What to do ::
The line that holds "replace (INR w)" marks the start. Return it and each following line through the end of the data, unchanged.

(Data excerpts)
/---

(** X8: in training mode the forward pass of a backbone built for at least
    one input channel, on an input of size [(n, in_channels, D, H, W)] that
    holds at least one volume and has non-empty spatial axes, either returns
    size [(n, num_classes)] or raises [ValueError], and it raises exactly
    when the last stage is left with one value per channel. *)
Theorem training_forward_outcome block layers num_classes p cin r n D H W :
  ResNet.init block layers num_classes p cin = Some r ->
  1 <= cin -> 1 <= n ->
  1 <= D -> 1 <= H -> 1 <= W ->
  ResNet_shape Train r [n; cin; D; H; W]
  = if n * reduced D * reduced H * reduced W =? 1
    then Raise ValueError
    else Ok [n; num_classes].
Proof.
  intros Hr Hcin Hn HD HH HW. pose proof (expansion_pos block) as Hexp.
  destruct (Z.eqb_spec (n * reduced D * reduced H * reduced W) 1) as [E|N];
    [|now apply (ResNet_shape_ok Train block layers num_classes p cin r)].
  destruct (init_layers _ _ _ _ _ _ Hr) as (l0 & l1 & l2 & l3 & _ & _ & _ & _ & ->).
  unfold reduced in E.
  set (d1 := strided 2 D) in *. set (h1 := strided 2 H) in *. set (w1 := strided 2 W) in *.
  set (d2 := strided 2 d1) in *. set (h2 := strided 2 h1) in *. set (w2 := strided 2 w1) in *.
  set (d3 := strided 1 d2) in *. set (h3 := strided 1 h2) in *. set (w3 := strided 1 w2) in *.
  set (d4 := strided 2 d3) in *. set (h4 := strided 2 h3) in *. set (w4 := strided 2 w3) in *.
  set (d5 := strided 2 d4) in *. set (h5 := strided 2 h4) in *. set (w5 := strided 2 w4) in *.
  assert (P1 : 1 <= d1 /\ 1 <= h1 /\ 1 <= w1) by (repeat split; apply strided_pos; lia).
  assert (P2 : 1 <= d2 /\ 1 <= h2 /\ 1 <= w2) by (repeat split; apply strided_pos; lia).
  assert (P3 : 1 <= d3 /\ 1 <= h3 /\ 1 <= w3) by (repeat split; apply strided_pos; lia).
  assert (P4 : 1 <= d4 /\ 1 <= h4 /\ 1 <= w4) by (repeat split; apply strided_pos; lia).
  assert (P5 : 1 <= d5 /\ 1 <= h5 /\ 1 <= w5) by (repeat split; apply strided_pos; lia).
  destruct P1 as (? & ? & ?), P2 as (? & ? & ?), P3 as (? & ? & ?),
    P4 as (? & ? & ?), P5 as (? & ? & ?).
  unfold ResNet_shape, ResNet.forward.
  cbn [ResNet.conv1 ResNet.bn1 ResNet.relu ResNet.maxpool ResNet.layer1 ResNet.layer2
       ResNet.layer3 ResNet.layer4 F_conv3d F_batch_norm F_relu F_max_pool3d ShapeOps].
  rewrite stem_conv_shape by (assumption || lia). cbn [bind Monad_result]. fold d1 h1 w1.
  destruct (Z.eq_dec (n * d1 * h1 * w1) 1) as [E1|N1];
    [now rewrite batch_norm_single|].
  rewrite batch_norm_shape by exact N1. cbn [bind Monad_result].
  rewrite stem_pool_shape by (assumption || lia). cbn [bind Monad_result]. fold d2 h2 w2.
  destruct (Z.eq_dec (n * d3 * h3 * w3) 1) as [E3|N3];
    [now rewrite stage_raises_single by (assumption || lia)|].
  rewrite stage_shape by (assumption || lia). cbn [bind Monad_result]. fold d3 h3 w3.
  destruct (Z.eq_dec (n * d4 * h4 * w4) 1) as [E4|N4];
    [now rewrite stage_raises_single by (assumption || lia)|].
  rewrite stage_shape by (assumption || lia). cbn [bind Monad_result]. fold d4 h4 w4.
  destruct (Z.eq_dec (n * d5 * h5 * w5) 1) as [E5|N5];
    [now rewrite stage_raises_single by (assumption || lia)|].
  rewrite stage_shape by (assumption || lia). cbn [bind Monad_result]. fold d5 h5 w5.
  now rewrite stage_raises_single by (assumption || lia).
Qed.

Lemma training_forward_outcome_witness :
  exists r,
    ResNet.init BasicBlock_cls [1; 1; 1; 1] 5 0%Q 2 = Some r
    /\ 1 <= 2
    /\ ResNet_shape Train r [1; 2; 20; 7; 32] = Raise ValueError
    /\ ResNet_shape Train r [2; 2; 20; 7; 32] = Ok [2; 5].
Proof.
  eexists. split; [reflexivity|]. split; [lia|]. split.
  - exact (training_forward_outcome BasicBlock_cls [1; 1; 1; 1] 5 0%Q 2 _ 1 20 7 32
             eq_refl ltac:(lia) ltac:(lia) ltac:(lia) ltac:(lia) ltac:(lia)).
  - exact (training_forward_outcome BasicBlock_cls [1; 1; 1; 1] 5 0%Q 2 _ 2 20 7 32
             eq_refl ltac:(lia) ltac:(lia) ltac:(lia) ltac:(lia) ltac:(lia)).
Defined.

Lemma ok_implies_refl {A} (c : result A) : ok_implies c c.
Proof. intros a H. exact H. Qed.

Lemma ok_implies_bind {A B} (c1 c2 : result A) (f1 f2 : A -> result B) :
  ok_implies c1 c2 -> (forall a, ok_implies (f1 a) (f2 a)) ->
  ok_implies (bind c1 f1) (bind c2 f2).
Proof.
  intros Hc Hf b Hb. destruct c1 as [a|e]; cbn in Hb; [|discriminate].
  rewrite (Hc a eq_refl). cbn. now apply Hf.
Qed.

Lemma batch_norm_train_eval b s :
  ok_implies (Shape.batch_norm Train b s) (Shape.batch_norm Eval b s).
Proof.
  intros s' H. unfold Shape.batch_norm in *.
  destruct s as [|n [|c [|d [|h [|w [|x rest]]]]]]; try discriminate.
  destruct (n * d * h * w =? 1); [discriminate | exact H].
Qed.

Ltac ok_step :=
  first [ apply ok_implies_bind; [|intros ?]
        | apply ok_implies_refl
        | apply batch_norm_train_eval ].

Lemma downsample_train_eval k ds s :
  ok_implies (downsample_forward (ops := ShapeOps Train) k ds s)
             (downsample_forward (ops := ShapeOps Eval) k ds s).
Proof.
  unfold downsample_forward. cbn [F_conv3d F_batch_norm ShapeOps]. repeat ok_step.
Qed.

Lemma block_train_eval k b s :
  ok_implies (Block.forward (ops := ShapeOps Train) k b s)
             (Block.forward (ops := ShapeOps Eval) k b s).
Proof.
  destruct b as [b|b]; cbn [Block.forward];
    [unfold BasicBlock.forward | unfold Bottleneck.forward];
    cbn [F_conv3d F_batch_norm F_relu F_dropout iadd ShapeOps];
    repeat ok_step.
  all: match goal with
       | |- ok_implies (match ?d with _ => _ end) _ =>
           destruct d; [apply downsample_train_eval | apply ok_implies_refl]
       end.
Qed.

Lemma layer_train_eval k l : forall i s,
  ok_implies (ResNet.layer_forward_from (ops := ShapeOps Train) k i l s)
             (ResNet.layer_forward_from (ops := ShapeOps Eval) k i l s).
Proof.
  induction l as [|b l IH]; intros i s; cbn [ResNet.layer_forward_from].
  - apply ok_implies_refl.
  - apply ok_implies_bind; [apply block_train_eval | intros; apply IH].
Qed.

Lemma resnet_train_eval k r s :
  ok_implies (ResNet.forward (ops := ShapeOps Train) k r s)
             (ResNet.forward (ops := ShapeOps Eval) k r s).
Proof.
  unfold ResNet.forward, ResNet.layer_forward.
  cbn [F_conv3d F_batch_norm F_relu F_max_pool3d F_adaptive_avg_pool3d torch_flatten
       F_linear ShapeOps].
  repeat first [ apply layer_train_eval | ok_step ].
Qed.

Lemma sequential_train_eval l : forall s,
  ok_implies (Sequential.forward (ops := ShapeOps Train) l s)
             (Sequential.forward (ops := ShapeOps Eval) l s).
Proof.
  induction l as [|m l IH]; intros s; cbn [Sequential.forward].
  - apply ok_implies_refl.
  - apply ok_implies_bind; [|intros; apply IH].
    destruct m; cbn [Sequential.call F_conv3d F_batch_norm F_relu F_max_pool3d
                     F_adaptive_avg_pool3d F_linear ShapeOps];
      first [ apply ok_implies_refl | apply batch_norm_train_eval | apply layer_train_eval ].
Qed.

(** X9: inference mode accepts whatever training mode accepts: for any
    twin encoder (over any backbone, also one put together by hand) and any
    two input sizes, if the forward pass returns in training mode it returns
    the same sizes in inference mode. *)
Theorem train_ok_then_eval_ok (model : ModelComb.t) (x1 x2 : shape)
    (out : shape * shape * shape * shape) :
  ModelComb.forward (ops := ShapeOps Train) model x1 x2 = Ok out ->
  ModelComb.forward (ops := ShapeOps Eval) model x1 x2 = Ok out.
Proof.
  revert out. change (ok_implies (ModelComb.forward (ops := ShapeOps Train) model x1 x2)
                                 (ModelComb.forward (ops := ShapeOps Eval) model x1 x2)).
  unfold ModelComb.forward.
  apply ok_implies_bind; [apply resnet_train_eval | intros reg0].
  apply ok_implies_bind; [apply resnet_train_eval | intros reg1].
  cbv zeta.
  apply ok_implies_bind; [apply sequential_train_eval | intros features_x1].
  apply ok_implies_bind; [apply sequential_train_eval | intros features_x2].
  apply ok_implies_refl.
Qed.

Lemma train_ok_then_eval_ok_witness :
  exists m,
    model = Some m
    /\ ModelComb.forward (ops := ShapeOps Train) m [8; 1; 64; 64; 64] [8; 1; 64; 64; 64]
       = Ok ([8; 2048; 2; 2; 2], [8; 2048; 2; 2; 2], [8; 1], [8; 1])
    /\ ModelComb.forward (ops := ShapeOps Eval) m [8; 1; 64; 64; 64] [8; 1; 64; 64; 64]
       = Ok ([8; 2048; 2; 2; 2], [8; 2048; 2; 2; 2], [8; 1], [8; 1]).
Proof.
  destruct (resnet101_total (mk_kwargs (Some 1) None (Some 1))) as [r Hr].
  exists (ModelComb.init r 1 1). unfold model. rewrite Hr. split; [reflexivity|].
  assert (Hf : ModelComb.forward (ops := ShapeOps Train) (ModelComb.init r 1 1)
                 [8; 1; 64; 64; 64] [8; 1; 64; 64; 64]
               = Ok ([8; 2048; 2; 2; 2], [8; 2048; 2; 2; 2], [8; 1], [8; 1])).
  { unfold resnet101 in Hr. cbn [default kw_num_classes kw_dropout_rate kw_in_channels] in Hr.
    rewrite (twin_shapes Train _ _ _ _ _ _ 1 1 8 64 64 64 Hr); try lia.
    - rewrite !(reduced_32 64) by reflexivity. reflexivity.
    - rewrite !(reduced_32 64) by reflexivity. cbn. lia. }
  split; [exact Hf|].
  exact (train_ok_then_eval_ok (ModelComb.init r 1 1) _ _ _ Hf).
Defined.

(** ** Sizes: a block without the projection it needs *)






(** ** The losses: bounds and zeros *)

Section LossExtras.
Local Open Scope R_scope.

Lemma mean_bounds (a b : R) (l : list R) :
  l <> [] -> Forall (fun v => a <= v <= b) l -> a <= mean l <= b.
Proof.
  intros Hne Hall. unfold mean.
  assert (Hn : 0 < INR (List.length l)).
  { apply lt_0_INR. destruct l; [contradiction | cbn; lia]. }
  assert (Hs : INR (List.length l) * a <= sum l <= INR (List.length l) * b).
  { clear Hne Hn. induction Hall as [|v l Hv _ IH].
    - cbn. lra.
    - cbn [sum fold_right List.length]. fold (sum l). rewrite S_INR. lra. }
  split.
  - apply (Rmult_le_reg_r (INR (List.length l))); [exact Hn|].
    unfold Rdiv. rewrite Rmult_assoc, Rinv_l by lra. lra.
  - apply (Rmult_le_reg_r (INR (List.length l))); [exact Hn|].
    unfold Rdiv. rewrite Rmult_assoc, Rinv_l by lra. lra.
Qed.

Lemma distances_nonneg x1 x2 :
  Forall (fun d => 0 <= d) (Tensor.data (F_pairwise_distance x1 x2)).
Proof.
  unfold F_pairwise_distance. cbn [Tensor.data]. apply Forall_map.
  apply Forall_forall. intros v _. unfold norm2. apply sqrt_pos.
Qed.

(** X11: on non-empty feature maps the contrastive loss lies between 0 and
    the margin (between 0 and 0 for a negative margin): the distances are
    norms, so no entry of the hinge exceeds the margin, and the clamp keeps
    every entry at 0 or more. *)
Theorem contrastive_loss_bounds (x1 x2 : Tensor.t) (margin : R) :
  Tensor.data (F_pairwise_distance x1 x2) <> [] ->
  0 <= contrastive_loss x1 x2 margin <= Rmax margin 0.
Proof.
  intros Hne. rewrite contrastive_loss_hinge_mean.
  apply mean_bounds.
  - destruct (Tensor.data (F_pairwise_distance x1 x2)); [contradiction | discriminate].
  - apply Forall_map. eapply Forall_impl; [|apply distances_nonneg].
    intros d Hd. cbv beta in *. unfold hinge. split.
    + apply Rmax_r.
    + apply Rle_max_compat_r. lra.
Qed.

Lemma contrastive_loss_bounds_witness :
  Tensor.data (F_pairwise_distance zeros_2 two_zero) <> []
  /\ 0 <= contrastive_loss zeros_2 two_zero 1 <= Rmax 1 0.
Proof.
  assert (Hne : Tensor.data (F_pairwise_distance zeros_2 two_zero) <> [])
    by (rewrite distances_zeros_two; discriminate).
  split; [exact Hne|]. exact (contrastive_loss_bounds zeros_2 two_zero 1 Hne).
Defined.

Lemma sum_const (A : Type) (c : R) (l : list A) :
  sum (map (fun _ => c) l) = INR (List.length l) * c.
Proof.
  induction l as [|a l IH]; [cbn; lra|].
  cbn [map sum fold_right List.length]. fold (sum (map (fun _ : A => c) l)).
  rewrite IH, S_INR. lra.
Qed.

Lemma sqrt_scaled (w e : R) : 0 <= w -> 0 <= e -> sqrt (w * (e * e)) = sqrt w * e.
Proof.
  intros Hw He. rewrite sqrt_mult by nra. now rewrite sqrt_square.
Qed.

(** X12: a feature map against itself.  For a non-empty map of size
    [(B, C, D, H, W)] the contrastive loss of the map with itself is
    [max(margin - sqrt(W) * eps, 0)]: every row distance is [sqrt(W) * 1e-6],
    not 0, because [eps] is added to the difference. *)
Theorem contrastive_loss_same_map (x : Tensor.t) (B C D H W : Z) (margin : R) :
  Tensor.size x = [B; C; D; H; W]%Z ->
  Tensor.wf x ->
  (1 <= B * C * D * H)%Z ->
  contrastive_loss x x margin = Rmax (margin - sqrt (IZR W) * eps) 0.
Proof.
  intros Hs Hwf Hrows.
  pose proof (wf_5d_length x B C D H W Hs Hwf) as L.
  assert (HW : (0 <= W)%Z).
  { destruct Hwf as [Hnn _]. rewrite Hs in Hnn.
    repeat match goal with H : Forall _ (_ :: _) |- _ => inversion H; subst; clear H end.
    assumption. }
  pose proof eps_bounds as He.
  rewrite contrastive_loss_hinge_mean. unfold F_pairwise_distance.
  rewrite Hs. cbn [removelast last Tensor.data prod fold_right].
  replace (B * (C * (D * (H * 1))))%Z with (B * C * D * H)%Z by lia.
  set (n := Z.to_nat (B * C * D * H)) in *. set (w := Z.to_nat W) in *.
  assert (Hn : (1 <= n)%nat) by (unfold n; lia).
  rewrite rows_seq, !map_map.
  rewrite (map_ext_in _ (fun _ => hinge margin (sqrt (IZR W) * eps))).
  - unfold mean. rewrite sum_const, length_map, length_seq.
    assert (0 < INR n) by (apply lt_0_INR; lia). unfold hinge. field. lra.
  - intros j Hj. apply in_seq in Hj. f_equal.
    assert (Hjw : (j * w + w <= n * w)%nat) by nia.
    rewrite firstn_skipn_seq by (rewrite length_map, length_combine; lia).
    unfold norm2. rewrite map_map.
    rewrite (map_ext_in _ (fun _ => eps * eps)).
    + rewrite sum_const, length_seq.
      replace (INR w) with (IZR W) by (unfold w; rewrite INR_IZR_INZ, Z2Nat.id; auto).
      apply sqrt_scaled; [apply IZR_le; lia | lra].
    + intros k Hk. apply in_seq in Hk.
      rewrite diff_nth by (try lia; nia). f_equal; lra.
Qed.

\---

Solution to this exercise ::
      replace (INR w) with (IZR W) by (unfold w; rewrite INR_IZR_INZ, Z2Nat.id; auto).
      apply sqrt_scaled; [apply IZR_le; lia | lra].
    + intros k Hk. apply in_seq in Hk.
      rewrite diff_nth by (try lia; nia). f_equal; lra.
Qed.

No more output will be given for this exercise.